Gene Expression Programming (GEP) is an evolutionary algorithm that evolves populations of computer programs in order to solve a user-defined problem. GEP has similarities, but is distinct from, the evolutionary computational method of genetic programming. In genetic programming the individuals comprising a population are typically symbolic expression trees; however, the individuals comprising a population of GEP are encoded as linear chromosomes, which are then translated into expression trees. The important difference is that the recombination operators of genetic programming operate directly on the tree structure (e.g. swapping sub-trees), whereas the recombination operators of gene expression programming operate directly on the linear encoding (i.e. before it is translated into a tree). As such, after recombination, the modified portions of the resulting expression trees often bear little semblance to their direct ancestors.
The expression trees are themselves computer programs evolved to solve a particular problem and are selected according to their performance/fitness in solving the problem at hand. After repeated iteration, populations of such computer programs will ideally discover new traits and become better adapted to a particular selection environment. The desired endpoint of the algorithm is that a good solution has been evolved by the evolutionary process.

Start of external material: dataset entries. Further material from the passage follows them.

(* ===== verification/RaftOne.v ===== *)
(** * Agreement on a command: one and wait (raft1/test.go)

    [one] submits a command to whoever claims to be the leader and waits until
    enough servers have committed it; [wait] waits for an index to be committed.
    Both look at a world that changes while they run: the clock, the flag that ends
    the test, the servers' answers to Start and GetState, and the logs that the
    appliers report.  The world is the class [World], its clock obeys [WorldLaws];
    times are milliseconds.

    The loops have fuel; the theorem below shows that it is enough, because the time
    limits of the code bound the number of rounds (2 s in steps of at least 20 ms, and
    10 s in steps of at least 50 ms). *)

From S2P Require Import Prelude LabRpc Wire RaftTest RaftSpec.
Import RaftTest.

Local Open Scope Z_scope.

Module RaftOne.

(** [w_start i c] is Start at server [i], [None] if it is not connected or has no
    proxy; [w_test] is the tester's view of the servers, [w_state i] is GetState. *)
Class World (C W : Type) := {
  w_now : W → W * Z;
  w_sleep : Z → W → W;
  w_finished : W → W * bool;
  w_start : Z → option C → W → W * option (Z * Z * bool);
  w_test : W → W * Test C;
  w_state : Z → W → W * (Z * bool)
}.

(** A sleep takes its time, and nothing turns the clock back. *)
Class WorldLaws {C W} `{World C W} (time : W → Z) := {
  now_time w : (w_now w).2 = time w;
  now_mono w : time w ≤ time (w_now w).1;
  sleep_time d w : time w + d ≤ time (w_sleep d w);
  finished_mono w : time w ≤ time (w_finished w).1;
  start_mono i c w : time w ≤ time (w_start i c w).1;
  test_mono w : time w ≤ time (w_test w).1;
  state_mono i w : time w ≤ time (w_state i w).1
}.

Section one.
Context {C W : Type} `{EqDecision C} `{World C W}.
(** The number of servers. *)
Context (n : nat).
Implicit Types w : W.

(** What has happened so far: the indexes that a server accepted the command at. *)
Abbreviation accepted := (list Z).

(** for range ts.srvs: the index, and the last server asked *)
Fixpoint try_servers (k : nat) (starts : Z) (cmd : option C) (acc : accepted) w : W * accepted * Z * Z :=
  match k with
  | O => (w, acc, -1, starts)
  | S k =>
      let starts := (starts + 1) `rem` Z.of_nat n in
      let (w, r) := w_start starts cmd w in
      match r with
      | Some (index1, _, true) => (w, acc ++ [index1], index1, starts)
      | _ => try_servers k starts cmd acc w
      end
  end.

(** The loop that waits for agreement: did enough servers commit the command? *)
Fixpoint wait_agreement (fuel : nat) (t1 index expected : Z) (cmd : option C) w : W * res bool :=
  match fuel with
  | O => (w, Stop OutOfFuel)
  | S fuel =>
      let (w, now) := w_now (C:=C) w in
      if decide (now - t1 < 2000) then
        let (w, ts) := w_test (C:=C) w in
        match nCommitted index ts with
        | Stop e => (w, Stop e)
        | Ret (nd, cmd1) =>
            if decide (nd > 0 ∧ nd >= expected ∧ cmd1 = cmd) then (w, Ret true)
            else wait_agreement fuel t1 index expected cmd (w_sleep (C:=C) 20 w)
        end
      else (w, Ret false)
  end.

Definition inner_fuel : nat := 101.

(** The loop of one; [Ret None] when its condition fails. *)
Fixpoint one_loop (fuel : nat) (t0 starts expected : Z) (cmd : option C) (retry : bool)
    (acc : accepted) w : W * accepted * res (option Z) :=
  match fuel with
  | O => (w, acc, Stop OutOfFuel)
  | S fuel =>
      let (w, now) := w_now (C:=C) w in
      let (w, fin) := if decide (now - t0 < 10000) then w_finished (C:=C) w else (w, true) in
      if fin : bool then (w, acc, Ret None)
      else
        let '(w, acc, index, starts) := try_servers n starts cmd acc w in
        if decide (index ≠ -1) then
          let (w, t1) := w_now (C:=C) w in
          match wait_agreement inner_fuel t1 index expected cmd w with
          | (w, Stop e) => (w, acc, Stop e)
          | (w, Ret true) => (w, acc, Ret (Some index))
          | (w, Ret false) =>
              if retry then one_loop fuel t0 starts expected cmd retry acc w
              else (w, acc, Stop FailNow)
          end
        else one_loop fuel t0 starts expected cmd retry acc (w_sleep (C:=C) 50 w)
  end.

Definition outer_fuel : nat := 201.

Definition one (cmd : option C) (expectedServers : Z) (retry : bool) w : W * accepted * res Z :=
  let (w, t0) := w_now (C:=C) w in
  let '(w, acc, r) := one_loop outer_fuel t0 0 expectedServers cmd retry [] w in
  match r with
  | Stop e => (w, acc, Stop e)
  | Ret (Some index) => (w, acc, Ret index)
  | Ret None =>
      let (w, fin) := w_finished (C:=C) w in
      if fin : bool then (w, acc, Ret (-1)) else (w, acc, Stop FailNow)
  end.

(** ** wait *)

(** Has one of the servers a term after [startTerm]? *)
Fixpoint moved_on (k : nat) (i startTerm : Z) w : W * bool :=
  match k with
  | O => (w, false)
  | S k =>
      let (w, st) := w_state (C:=C) i w in
      if decide (st.1 > startTerm) then (w, true) else moved_on k (i + 1) startTerm w
  end.

(** The 30 rounds: [Ret true] when someone moved on, [Ret false] otherwise. *)
Fixpoint wait_loop (iters : nat) (to index nwant startTerm : Z) w : W * res bool :=
  match iters with
  | O => (w, Ret false)
  | S iters =>
      let (w, ts) := w_test (C:=C) w in
      match nCommitted index ts with
      | Stop e => (w, Stop e)
      | Ret (nd, _) =>
          if decide (nd >= nwant) then (w, Ret false)
          else
            let w := w_sleep (C:=C) to w in
            let to := if decide (to < 1000) then to * 2 else to in
            let (w, m) := if decide (startTerm > -1) then moved_on n 0 startTerm w else (w, false) in
            if m : bool then (w, Ret true) else wait_loop iters to index nwant startTerm w
      end
  end.

(** wait returns -1 ([None]) or the command. *)
Definition wait (index nwant startTerm : Z) w : W * res (option (option C)) :=
  match wait_loop 30 10 index nwant startTerm w with
  | (w, Stop e) => (w, Stop e)
  | (w, Ret true) => (w, Ret None)
  | (w, Ret false) =>
      let (w, ts) := w_test (C:=C) w in
      match nCommitted index ts with
      | Stop e => (w, Stop e)
      | Ret (nd, cmd) => (w, if decide (nd < nwant) then Stop FailNow else Ret (Some cmd))
      end
  end.
(* ===== verification/Annotation.v ===== *)
(** * The annotations of a test run (tester1/annotation.go)

    The tester records what it does to the servers as annotations of the
    porcupine visualisation: points, intervals, and continuous annotations, one
    per tag, that last until the next one of the tag.  The track [TAG_PARTITION]
    shows the faults in force: which servers are disconnected or crashed.

    The two globals [annotation] and [finfo] are the fields of [vis]; every
    function that calls [timestamp] takes the time it reads.  The mutexes make
    each operation one step. *)

From S2P Require Import Prelude.
From stdpp Require Import pretty.
Local Open Scope Z_scope.

Module Annotation.

(** porcupine.Annotation, the fields this package sets. *)
Record PAnn := MkAnn {
  Tag : string; Start : Z; End_ : Z; Description : string; Details : string; Color : string
}.
Global Instance PAnn_eq_dec : EqDecision PAnn.
Proof. solve_decision. Defined.

Record Continuous := MkCont { start : Z; desp : string; details : string; bgcolor : string }.
(** The zero value, which a map lookup gives for an absent key. *)
Definition zero_cont : Continuous := MkCont 0 "" "" "".

Record Annotation := MkAnnotation {
  annotations : list PAnn; continuous : gmap string Continuous; finalized : bool
}.

Record CheckerBegin := MkCk { ts : Z; ck_details : string }.

Record FrameworkInfo := MkInfo {
  nservers : Z; connected : list bool; crashed : list bool; ckbegin : CheckerBegin
}.

(** The globals; [finfo] is nil before the first AnnotateTest. *)
Record vis := MkVis { an : Annotation; finfo : option FrameworkInfo }.

Definition COLOR_INFO : string := "#FAFAFA".
Definition COLOR_NEUTRAL : string := "#FFECB3".
Definition COLOR_SUCCESS : string := "#C8E6C9".
Definition COLOR_FAILURE : string := "#FFCDD2".
Definition COLOR_FAULT : string := "#B3E5FC".
Definition COLOR_USER : string := "#FFF176".
Definition TAG_CHECKER : string := "$ Checker".
Definition TAG_PARTITION : string := "$ Failure".
Definition TAG_INFO : string := "$ Test Info".

Definition mkAnnotation : Annotation := MkAnnotation [] ∅ false.

Definition mkFrameworkInfo (n : Z) : res FrameworkInfo :=
  if decide (0 ≤ n) then
    Ret (MkInfo n (replicate (Z.to_nat n) true) (replicate (Z.to_nat n) false) (MkCk 0 ""))
  else Stop Panic.

(** ** The Annotation object *)

Definition add (a : PAnn) (x : Annotation) : Annotation :=
  MkAnnotation (annotations x ++ [a]) (continuous x) (finalized x).
Definition set_continuous (m : gmap string Continuous) (x : Annotation) : Annotation :=
  MkAnnotation (annotations x) m (finalized x).

(** A continuous annotation, concretised at [t]. *)
Definition concrete (tag : string) (c : Continuous) (t : Z) : PAnn :=
  MkAnn tag (start c) t (desp c) (details c) (bgcolor c).

Definition clear (x : Annotation) : Annotation := MkAnnotation [] ∅ false.

Definition annotatePointColor (t : Z) (tag dsp det col : string) (x : Annotation) : Annotation :=
  add (MkAnn tag t 0 dsp det col) x.

Definition annotateIntervalColor (t : Z) (tag : string) (st : Z) (dsp det col : string)
    (x : Annotation) : Annotation :=
  add (MkAnn tag st t dsp det col) x.

Definition annotateContinuousColor (t : Z) (tag dsp det col : string) (x : Annotation) : Annotation :=
  let c' := MkCont t dsp det col in
  match continuous x !! tag with
  | None => set_continuous (<[tag := c']> (continuous x)) x
  | Some c => set_continuous (<[tag := c']> (continuous x)) (add (concrete tag c t) x)
  end.

(** The code has no return in the branch for an absent tag: it goes on with
    the zero value. *)
Definition annotateContinuousEnd (t : Z) (tag : string) (x : Annotation) : Annotation :=
  let c := mget zero_cont (continuous x) tag in
  set_continuous (delete tag (continuous x)) (add (concrete tag c t) x).

(** [order] is the order in which the range over an.continuous runs. *)
Definition finalize (t : Z) (order : list string) (x : Annotation) : list PAnn * Annotation :=
  (annotations x ++ ((λ tag, concrete tag (mget zero_cont (continuous x) tag) t) <$> order),
   MkAnnotation (annotations x) (continuous x) true).

Definition info_end (t : Z) (end_ : string) : PAnn := MkAnn TAG_INFO t 0 end_ end_ COLOR_INFO.

(** [visEnable] is the environment variable VIS_ENABLE and [opened] whether the
    file of the visualisation could be opened; the second component of the result
    is the list that is written to it. *)
Definition cleanup (visEnable : string) (opened : bool) (failed : bool) (end_ : string)
    (t t' : Z) (order : list string) (x : Annotation) : Annotation * option (list PAnn) :=
  if bool_decide (visEnable = "never") || (negb failed && negb (bool_decide (visEnable = "always")))
     || finalized x
  then (clear x, None)
  else
    let '(l, x) := finalize t order x in
    match l with
    | [] => (x, None)
    | _ => (x, if opened then Some (l ++ [info_end t' end_]) else None)
    end.

(** The goroutine of captureSignal on an interrupt: what is written, and the exit status. *)
Definition captureSignal (visEnable : string) (opened : bool) (t t' : Z) (order : list string) (x : Annotation) :
    option (list PAnn) * Z :=
  let (_, out) := cleanup visEnable opened true "interrupted" t t' order x in (out, 1).

(** ** The public functions *)

Definition on_an (f : Annotation → Annotation) (v : vis) : vis := MkVis (f (an v)) (finfo v).

Definition FinalizeAnnotations (end_ : string) (t t' : Z) (order : list string) (v : vis) :
    list PAnn * vis :=
  let '(l, x) := finalize t order (an v) in
  (l ++ [info_end t' end_], MkVis x (finfo v)).

Definition AnnotatePointColor t tag dsp det col : vis → vis :=
  on_an (annotatePointColor t tag dsp det col).
Definition AnnotateIntervalColor t tag st dsp det col : vis → vis :=
  on_an (annotateIntervalColor t tag st dsp det col).
Definition AnnotateContinuousColor t tag dsp det col : vis → vis :=
  on_an (annotateContinuousColor t tag dsp det col).
Definition AnnotateContinuousEnd t tag : vis → vis := on_an (annotateContinuousEnd t tag).

Definition AnnotatePoint t tag dsp det : vis → vis := AnnotatePointColor t tag dsp det COLOR_USER.
Definition AnnotateInterval t tag st dsp det : vis → vis :=
  AnnotateIntervalColor t tag st dsp det COLOR_USER.
Definition AnnotateContinuous t tag dsp det : vis → vis :=
  AnnotateContinuousColor t tag dsp det COLOR_USER.
Definition AnnotateInfo t dsp det : vis → vis := AnnotatePointColor t TAG_INFO dsp det COLOR_INFO.
Definition AnnotateInfoInterval t st dsp det : vis → vis :=
  AnnotateIntervalColor t TAG_INFO st dsp det COLOR_INFO.

Definition AnnotateTest (t : Z) (dsp : string) (n : Z) (v : vis) : res vis :=
  let det := dsp +:+ " (" +:+ pretty n +:+ " servers)" in
  let* fi := mkFrameworkInfo n in
  Ret (AnnotateInfo t det det (MkVis (clear (an v)) (Some fi))).

(** Every use of finfo dereferences it. *)
Definition with_finfo {A} (v : vis) (k : FrameworkInfo → res A) : res A :=
  match finfo v with Some fi => k fi | None => Stop Panic end.

Definition set_connected (l : list bool) (fi : FrameworkInfo) : FrameworkInfo :=
  MkInfo (nservers fi) l (crashed fi) (ckbegin fi).
Definition set_crashed (l : list bool) (fi : FrameworkInfo) : FrameworkInfo :=
  MkInfo (nservers fi) (connected fi) l (ckbegin fi).

Definition AnnotateCheckerBegin (t : Z) (det : string) (v : vis) : res vis :=
  with_finfo v (λ fi,
    Ret (MkVis (an v) (Some (MkInfo (nservers fi) (connected fi) (crashed fi) (MkCk t det))))).

(** [ckbegin.ts = 0] at the end assigns to the local copy: finfo keeps its value. *)
Definition AnnotateCheckerEnd (t : Z) (dsp det col : string) (v : vis) : res vis :=
  with_finfo v (λ fi,
    let ck := ckbegin fi in
    if bool_decide (ts ck = 0) then Ret (AnnotatePointColor t TAG_CHECKER dsp det col v)
    else Ret (AnnotateIntervalColor t TAG_CHECKER (ts ck) dsp (ck_details ck +:+ ": " +:+ det) col v)).
Definition AnnotateCheckerSuccess t dsp det := AnnotateCheckerEnd t dsp det COLOR_SUCCESS.
Definition AnnotateCheckerFailure t dsp det := AnnotateCheckerEnd t dsp det COLOR_FAILURE.
Definition AnnotateCheckerNeutral t dsp det := AnnotateCheckerEnd t dsp det COLOR_NEUTRAL.

Definition SetAnnotationFinalized (v : vis) : vis :=
  on_an (λ x, MkAnnotation (annotations x) (continuous x) true) v.
Definition GetAnnotationFinalized (v : vis) : bool := finalized (an v).

Definition AnnotateCheckerFailureBeforeExit (t : Z) (dsp det : string) (visEnable : string)
    (opened : bool) (t1 t2 : Z) (order : list string) (v : vis) : res (vis * option (list PAnn)) :=
  let* v := AnnotateCheckerFailure t dsp det v in
  let '(x, out) := cleanup visEnable opened true "test failed" t1 t2 order (an v) in
  Ret (MkVis x (finfo v), out).

(** ** Faults *)

(** [fmt.Sprintf("%v", l)] of a slice of integers. *)
Fixpoint sep_ints (l : list Z) : string :=
  match l with
  | [] => ""
  | [i] => pretty i
  | i :: l => pretty i +:+ " " +:+ sep_ints l
  end.
Definition show_ints (l : list Z) : string := "[" +:+ sep_ints l +:+ "]".

(** The loop over finfo.connected: connected servers, crashed ones, and the
    text of the servers that are alone in their partition. *)
Fixpoint fault_scan (id : Z) (conns : list bool) (fi : FrameworkInfo)
    (conn crashes : list Z) (text : string) : res (list Z * list Z * string) :=
  match conns with
  | [] => Ret (conn, crashes, text)
  | c :: conns =>
      let* cr := slice_get (crashed fi) id in
      if cr then fault_scan (id + 1) conns fi conn (crashes ++ [id]) text
      else if c then fault_scan (id + 1) conns fi (conn ++ [id]) crashes text
      else fault_scan (id + 1) conns fi conn crashes (text +:+ ("[" +:+ pretty id +:+ "] "))
  end.

Definition fault_text (fi : FrameworkInfo) : res string :=
  let* '(conn, crashes, text) := fault_scan 0 (connected fi) fi [] [] "partition = " in
  let text := if bool_decide (conn = []) then text else text +:+ show_ints conn in
  Ret (if bool_decide (crashes = []) then text else text +:+ " / crash = " +:+ show_ints crashes).

(** No partitions and no crashes. *)
Definition no_fault (fi : FrameworkInfo) : bool :=
  bool_decide (replicate (Z.to_nat (nservers fi)) true = connected fi)
  && bool_decide (replicate (Z.to_nat (nservers fi)) false = crashed fi).

Definition annotateFault (t : Z) (fi : FrameworkInfo) (v : vis) : res vis :=
  let v := MkVis (an v) (Some fi) in
  if no_fault fi then Ret (AnnotateContinuousEnd t TAG_PARTITION v)
  else
    let* text := fault_text fi in
    Ret (AnnotateContinuousColor t TAG_PARTITION text text COLOR_FAULT v).

(** [copy(dst, src)]. *)
Definition go_copy {A} (dst src : list A) : list A :=
  take (length dst) src ++ drop (length src) dst.

Definition AnnotateConnection (t : Z) (connection : list bool) (v : vis) : res vis :=
  with_finfo v (λ fi,
    if bool_decide (connected fi = connection) then Ret v
    else annotateFault t (set_connected (go_copy (connected fi) connection) fi) v).

Definition AnnotateTwoPartitions (t : Z) (p1 p2 : list Z) (v : vis) : vis :=
  let text := "partition = " +:+ show_ints p1 +:+ " " +:+ show_ints p2 in
  AnnotateContinuousColor t TAG_PARTITION text text COLOR_FAULT v.

Definition AnnotateClearFailure (t : Z) (v : vis) : res vis :=
  with_finfo v (λ fi,
    Ret (AnnotateContinuousEnd t TAG_PARTITION
      (MkVis (an v) (Some (MkInfo (nservers fi) (replicate (length (connected fi)) true)
         (replicate (length (crashed fi)) false) (ckbegin fi)))))).

(** The loop of AnnotateShutdown ([b] is true) and AnnotateRestart ([b] is false). *)
Definition mark_one (b : bool) (s : bool * list bool) (id : Z) : res (bool * list bool) :=
  let '(changed, cr) := s in
  let* c := slice_get cr id in
  let* cr' := slice_set cr id b in
  Ret (changed || negb (Bool.eqb c b), cr').
Definition mark_all (b : bool) (servers : list Z) (fi : FrameworkInfo) : res (bool * list bool) :=
  res_fold (mark_one b) (false, crashed fi) servers.

Definition mark (b : bool) (t : Z) (servers : list Z) (v : vis) : res vis :=
  with_finfo v (λ fi,
    let* '(changed, cr) := mark_all b servers fi in
    let fi := set_crashed cr fi in
    if changed then annotateFault t fi v else Ret (MkVis (an v) (Some fi))).

Definition AnnotateShutdown (t : Z) (servers : list Z) : vis → res vis := mark true t servers.
Definition AnnotateRestart (t : Z) (servers : list Z) : vis → res vis := mark false t servers.

Definition all_servers (fi : FrameworkInfo) : list Z := Z.of_nat <$> seq 0 (Z.to_nat (nservers fi)).
Definition AnnotateShutdownAll (t : Z) (v : vis) : res vis :=
  with_finfo v (λ fi, AnnotateShutdown t (all_servers fi) v).
Definition AnnotateRestartAll (t : Z) (v : vis) : res vis :=
  with_finfo v (λ fi, AnnotateRestart t (all_servers fi) v).

End Annotation.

Cândida Ferreira, the inventor of the technique, claims that GEP significantly surpasses the traditional genetic programming approach for a number of benchmark problems. She attributes the alleged speed increase to the separate genotype/phenotype representation and the inherently multigenic organization of GEP chromosomes.
For further details of GEP see the GEP paper published in Complex Systems, where the algorithm is described and applied to a set of problems including symbolic regression, Boolean concept learning, and cellular automata.